● Exercise instructions: The entries below contain a stretch that opens with the line containing "(* ===== verification/Pagination.v ===== *)" and closes with the line containing "shown : list Node; control : option pager;"; set down that stretch exactly, both ends included, and nothing else.

● Information supplied:
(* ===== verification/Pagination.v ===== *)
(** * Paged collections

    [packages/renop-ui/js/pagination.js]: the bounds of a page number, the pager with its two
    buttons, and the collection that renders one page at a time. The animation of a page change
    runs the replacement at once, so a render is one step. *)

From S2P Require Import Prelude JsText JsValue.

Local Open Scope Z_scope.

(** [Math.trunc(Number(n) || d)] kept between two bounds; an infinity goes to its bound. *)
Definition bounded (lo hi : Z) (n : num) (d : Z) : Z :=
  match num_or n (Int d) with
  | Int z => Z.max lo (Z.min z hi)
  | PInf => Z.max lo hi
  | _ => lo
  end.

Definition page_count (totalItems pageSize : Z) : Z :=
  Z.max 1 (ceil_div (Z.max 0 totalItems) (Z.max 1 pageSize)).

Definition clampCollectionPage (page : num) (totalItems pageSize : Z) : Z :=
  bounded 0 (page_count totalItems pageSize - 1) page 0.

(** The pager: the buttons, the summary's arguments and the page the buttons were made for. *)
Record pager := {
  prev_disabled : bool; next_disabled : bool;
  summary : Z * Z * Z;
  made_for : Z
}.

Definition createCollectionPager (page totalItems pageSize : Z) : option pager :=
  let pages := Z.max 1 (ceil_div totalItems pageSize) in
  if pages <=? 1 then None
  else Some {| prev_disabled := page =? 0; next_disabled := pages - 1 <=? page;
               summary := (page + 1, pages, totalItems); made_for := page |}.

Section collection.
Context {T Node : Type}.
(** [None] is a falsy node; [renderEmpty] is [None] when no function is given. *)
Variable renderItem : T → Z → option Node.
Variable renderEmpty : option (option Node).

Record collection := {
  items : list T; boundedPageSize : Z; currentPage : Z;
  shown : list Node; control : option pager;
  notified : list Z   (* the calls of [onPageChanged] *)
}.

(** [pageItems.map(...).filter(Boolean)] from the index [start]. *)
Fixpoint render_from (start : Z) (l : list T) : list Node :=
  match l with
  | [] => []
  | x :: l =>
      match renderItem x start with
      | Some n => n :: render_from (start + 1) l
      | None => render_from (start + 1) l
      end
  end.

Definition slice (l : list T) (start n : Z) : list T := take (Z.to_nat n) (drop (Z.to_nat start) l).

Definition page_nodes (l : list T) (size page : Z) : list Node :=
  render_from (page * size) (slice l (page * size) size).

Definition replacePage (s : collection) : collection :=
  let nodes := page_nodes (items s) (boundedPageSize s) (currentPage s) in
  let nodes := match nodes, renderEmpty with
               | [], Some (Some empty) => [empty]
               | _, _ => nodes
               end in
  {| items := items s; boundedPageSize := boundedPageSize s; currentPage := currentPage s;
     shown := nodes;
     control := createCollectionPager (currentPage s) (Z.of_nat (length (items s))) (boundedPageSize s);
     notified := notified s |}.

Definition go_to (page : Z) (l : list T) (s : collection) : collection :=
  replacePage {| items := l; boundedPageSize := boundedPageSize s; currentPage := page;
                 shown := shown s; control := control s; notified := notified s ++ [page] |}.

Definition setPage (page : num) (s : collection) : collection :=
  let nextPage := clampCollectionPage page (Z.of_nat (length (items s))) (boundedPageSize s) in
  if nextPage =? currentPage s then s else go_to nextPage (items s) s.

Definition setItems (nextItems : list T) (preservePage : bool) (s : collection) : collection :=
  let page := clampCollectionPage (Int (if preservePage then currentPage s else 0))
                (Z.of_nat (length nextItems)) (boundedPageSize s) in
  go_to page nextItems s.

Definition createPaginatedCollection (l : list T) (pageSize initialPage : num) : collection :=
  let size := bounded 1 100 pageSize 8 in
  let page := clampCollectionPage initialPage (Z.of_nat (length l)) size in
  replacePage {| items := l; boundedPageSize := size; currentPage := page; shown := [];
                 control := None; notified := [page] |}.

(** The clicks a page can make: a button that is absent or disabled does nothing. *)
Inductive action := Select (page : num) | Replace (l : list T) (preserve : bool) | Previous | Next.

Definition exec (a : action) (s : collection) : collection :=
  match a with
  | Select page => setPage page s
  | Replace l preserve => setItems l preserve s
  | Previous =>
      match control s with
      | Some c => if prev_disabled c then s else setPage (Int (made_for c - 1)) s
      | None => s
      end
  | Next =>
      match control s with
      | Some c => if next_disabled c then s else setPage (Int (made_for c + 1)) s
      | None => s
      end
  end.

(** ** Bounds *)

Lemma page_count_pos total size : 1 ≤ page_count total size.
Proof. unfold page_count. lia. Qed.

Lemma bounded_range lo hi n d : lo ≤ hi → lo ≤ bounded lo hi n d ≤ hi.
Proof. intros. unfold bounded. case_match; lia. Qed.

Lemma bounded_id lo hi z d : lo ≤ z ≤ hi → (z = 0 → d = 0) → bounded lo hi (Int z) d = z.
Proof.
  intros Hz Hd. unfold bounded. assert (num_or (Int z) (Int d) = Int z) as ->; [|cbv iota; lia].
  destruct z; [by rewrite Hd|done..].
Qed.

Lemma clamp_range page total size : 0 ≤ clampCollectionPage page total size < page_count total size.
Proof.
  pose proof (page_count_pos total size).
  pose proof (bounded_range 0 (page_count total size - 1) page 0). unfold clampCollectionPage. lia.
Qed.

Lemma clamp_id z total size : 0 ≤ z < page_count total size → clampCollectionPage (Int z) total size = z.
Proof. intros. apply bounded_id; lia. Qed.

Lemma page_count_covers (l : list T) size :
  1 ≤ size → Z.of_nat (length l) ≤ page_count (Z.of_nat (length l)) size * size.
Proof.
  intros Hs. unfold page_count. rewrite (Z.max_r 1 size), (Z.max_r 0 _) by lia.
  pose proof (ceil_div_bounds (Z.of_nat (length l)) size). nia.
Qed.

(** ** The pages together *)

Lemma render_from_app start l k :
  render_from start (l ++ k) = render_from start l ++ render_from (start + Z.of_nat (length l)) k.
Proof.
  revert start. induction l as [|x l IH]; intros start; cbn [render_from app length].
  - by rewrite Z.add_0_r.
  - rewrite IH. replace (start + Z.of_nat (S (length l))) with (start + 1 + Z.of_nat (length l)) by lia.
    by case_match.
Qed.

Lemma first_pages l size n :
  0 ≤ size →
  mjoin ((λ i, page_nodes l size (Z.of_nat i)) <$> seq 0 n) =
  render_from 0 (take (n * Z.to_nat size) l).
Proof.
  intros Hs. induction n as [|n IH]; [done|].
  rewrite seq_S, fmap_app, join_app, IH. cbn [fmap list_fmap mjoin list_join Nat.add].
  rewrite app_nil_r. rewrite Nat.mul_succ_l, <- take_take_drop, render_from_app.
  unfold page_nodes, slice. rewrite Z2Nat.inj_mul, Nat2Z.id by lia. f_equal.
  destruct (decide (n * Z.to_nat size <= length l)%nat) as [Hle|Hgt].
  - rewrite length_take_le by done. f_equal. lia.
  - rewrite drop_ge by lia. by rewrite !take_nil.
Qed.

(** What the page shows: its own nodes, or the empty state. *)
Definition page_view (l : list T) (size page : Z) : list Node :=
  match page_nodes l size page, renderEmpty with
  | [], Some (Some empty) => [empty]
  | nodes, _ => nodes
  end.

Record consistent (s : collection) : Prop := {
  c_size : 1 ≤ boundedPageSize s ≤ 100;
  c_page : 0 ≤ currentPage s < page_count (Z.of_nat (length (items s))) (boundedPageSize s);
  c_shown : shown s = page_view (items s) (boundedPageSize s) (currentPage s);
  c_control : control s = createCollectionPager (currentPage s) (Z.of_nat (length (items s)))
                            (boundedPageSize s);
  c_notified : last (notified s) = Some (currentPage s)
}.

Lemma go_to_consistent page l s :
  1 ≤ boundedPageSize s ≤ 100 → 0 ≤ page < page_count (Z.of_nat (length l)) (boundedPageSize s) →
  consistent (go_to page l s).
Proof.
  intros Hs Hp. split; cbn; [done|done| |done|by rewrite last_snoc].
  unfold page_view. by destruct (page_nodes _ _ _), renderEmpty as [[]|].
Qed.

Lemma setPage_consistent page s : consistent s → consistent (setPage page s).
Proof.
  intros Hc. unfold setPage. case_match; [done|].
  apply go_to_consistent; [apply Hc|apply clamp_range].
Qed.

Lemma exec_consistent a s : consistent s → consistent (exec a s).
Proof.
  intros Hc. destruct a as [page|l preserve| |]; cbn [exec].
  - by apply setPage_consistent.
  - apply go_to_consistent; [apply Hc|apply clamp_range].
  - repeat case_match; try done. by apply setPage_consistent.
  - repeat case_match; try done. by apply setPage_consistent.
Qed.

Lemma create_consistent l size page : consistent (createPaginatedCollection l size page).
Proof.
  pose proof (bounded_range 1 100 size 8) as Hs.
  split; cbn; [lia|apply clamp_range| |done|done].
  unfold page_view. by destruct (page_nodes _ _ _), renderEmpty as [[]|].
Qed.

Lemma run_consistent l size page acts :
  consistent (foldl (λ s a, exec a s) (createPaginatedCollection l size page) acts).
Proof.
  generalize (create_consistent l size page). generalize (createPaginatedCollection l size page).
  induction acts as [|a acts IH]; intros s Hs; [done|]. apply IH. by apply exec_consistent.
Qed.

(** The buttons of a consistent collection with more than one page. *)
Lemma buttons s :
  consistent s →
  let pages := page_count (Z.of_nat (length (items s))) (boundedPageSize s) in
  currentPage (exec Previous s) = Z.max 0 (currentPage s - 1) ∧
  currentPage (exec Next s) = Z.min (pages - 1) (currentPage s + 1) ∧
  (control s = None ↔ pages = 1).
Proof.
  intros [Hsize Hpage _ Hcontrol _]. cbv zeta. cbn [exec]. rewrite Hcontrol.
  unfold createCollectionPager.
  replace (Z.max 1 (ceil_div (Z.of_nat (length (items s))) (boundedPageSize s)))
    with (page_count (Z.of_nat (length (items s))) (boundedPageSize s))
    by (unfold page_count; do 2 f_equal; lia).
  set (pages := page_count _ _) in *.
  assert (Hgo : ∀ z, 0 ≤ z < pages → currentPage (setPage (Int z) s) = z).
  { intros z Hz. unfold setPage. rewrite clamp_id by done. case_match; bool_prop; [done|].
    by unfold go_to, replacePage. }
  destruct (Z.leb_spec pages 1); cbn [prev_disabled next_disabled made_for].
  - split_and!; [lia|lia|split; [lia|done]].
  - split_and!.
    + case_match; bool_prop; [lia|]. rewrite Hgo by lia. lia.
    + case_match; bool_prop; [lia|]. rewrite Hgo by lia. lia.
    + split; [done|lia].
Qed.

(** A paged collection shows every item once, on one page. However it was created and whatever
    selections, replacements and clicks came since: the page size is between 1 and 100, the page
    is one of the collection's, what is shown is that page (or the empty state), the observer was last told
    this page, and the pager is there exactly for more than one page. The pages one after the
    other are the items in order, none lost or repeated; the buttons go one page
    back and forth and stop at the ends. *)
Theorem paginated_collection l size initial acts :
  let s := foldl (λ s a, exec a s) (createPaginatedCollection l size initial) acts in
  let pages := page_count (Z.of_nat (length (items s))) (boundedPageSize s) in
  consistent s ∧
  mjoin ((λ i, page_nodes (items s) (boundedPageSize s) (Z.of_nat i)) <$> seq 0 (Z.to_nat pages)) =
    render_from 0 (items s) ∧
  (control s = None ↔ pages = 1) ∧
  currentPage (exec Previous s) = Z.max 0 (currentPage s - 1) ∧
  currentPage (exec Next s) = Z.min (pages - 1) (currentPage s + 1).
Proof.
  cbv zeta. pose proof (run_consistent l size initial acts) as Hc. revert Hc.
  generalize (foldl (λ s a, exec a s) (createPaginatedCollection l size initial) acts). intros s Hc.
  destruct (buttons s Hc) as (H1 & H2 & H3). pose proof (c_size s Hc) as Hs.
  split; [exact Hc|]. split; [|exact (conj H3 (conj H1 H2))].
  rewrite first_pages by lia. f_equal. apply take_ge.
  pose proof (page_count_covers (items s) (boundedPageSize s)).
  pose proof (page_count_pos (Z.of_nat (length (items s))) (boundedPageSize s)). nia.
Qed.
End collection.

...

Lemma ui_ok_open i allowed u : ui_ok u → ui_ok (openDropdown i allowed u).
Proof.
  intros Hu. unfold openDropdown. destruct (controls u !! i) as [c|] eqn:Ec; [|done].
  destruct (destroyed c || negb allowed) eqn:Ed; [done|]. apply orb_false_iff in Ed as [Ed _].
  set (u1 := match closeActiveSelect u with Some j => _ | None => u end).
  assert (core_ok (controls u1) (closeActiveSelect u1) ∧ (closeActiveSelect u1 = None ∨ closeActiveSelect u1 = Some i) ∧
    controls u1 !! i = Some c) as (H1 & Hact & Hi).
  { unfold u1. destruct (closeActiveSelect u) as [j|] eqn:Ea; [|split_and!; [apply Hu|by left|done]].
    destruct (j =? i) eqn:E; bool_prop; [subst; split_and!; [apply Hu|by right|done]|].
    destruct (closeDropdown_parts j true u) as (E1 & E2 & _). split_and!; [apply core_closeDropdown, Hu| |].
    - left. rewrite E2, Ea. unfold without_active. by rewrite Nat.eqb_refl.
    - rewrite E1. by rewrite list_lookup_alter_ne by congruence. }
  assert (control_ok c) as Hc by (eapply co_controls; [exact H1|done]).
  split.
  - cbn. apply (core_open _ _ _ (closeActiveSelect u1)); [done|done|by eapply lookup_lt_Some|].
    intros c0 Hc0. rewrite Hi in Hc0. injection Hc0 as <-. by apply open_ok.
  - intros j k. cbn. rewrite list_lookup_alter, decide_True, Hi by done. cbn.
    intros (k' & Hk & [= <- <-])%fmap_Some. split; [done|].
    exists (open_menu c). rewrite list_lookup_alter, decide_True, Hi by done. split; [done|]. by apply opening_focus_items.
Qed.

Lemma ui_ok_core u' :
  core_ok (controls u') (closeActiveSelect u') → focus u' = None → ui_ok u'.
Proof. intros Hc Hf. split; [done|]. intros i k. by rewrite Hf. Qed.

● Exercise result:
(* ===== verification/Pagination.v ===== *)
(** * Paged collections

    [packages/renop-ui/js/pagination.js]: the bounds of a page number, the pager with its two
    buttons, and the collection that renders one page at a time. The animation of a page change
    runs the replacement at once, so a render is one step. *)

From S2P Require Import Prelude JsText JsValue.

Local Open Scope Z_scope.

(** [Math.trunc(Number(n) || d)] kept between two bounds; an infinity goes to its bound. *)
Definition bounded (lo hi : Z) (n : num) (d : Z) : Z :=
  match num_or n (Int d) with
  | Int z => Z.max lo (Z.min z hi)
  | PInf => Z.max lo hi
  | _ => lo
  end.

Definition page_count (totalItems pageSize : Z) : Z :=
  Z.max 1 (ceil_div (Z.max 0 totalItems) (Z.max 1 pageSize)).

Definition clampCollectionPage (page : num) (totalItems pageSize : Z) : Z :=
  bounded 0 (page_count totalItems pageSize - 1) page 0.

(** The pager: the buttons, the summary's arguments and the page the buttons were made for. *)
Record pager := {
  prev_disabled : bool; next_disabled : bool;
  summary : Z * Z * Z;
  made_for : Z
}.

Definition createCollectionPager (page totalItems pageSize : Z) : option pager :=
  let pages := Z.max 1 (ceil_div totalItems pageSize) in
  if pages <=? 1 then None
  else Some {| prev_disabled := page =? 0; next_disabled := pages - 1 <=? page;
               summary := (page + 1, pages, totalItems); made_for := page |}.

Section collection.
Context {T Node : Type}.
(** [None] is a falsy node; [renderEmpty] is [None] when no function is given. *)
Variable renderItem : T → Z → option Node.
Variable renderEmpty : option (option Node).

Record collection := {
  items : list T; boundedPageSize : Z; currentPage : Z;
  shown : list Node; control : option pager;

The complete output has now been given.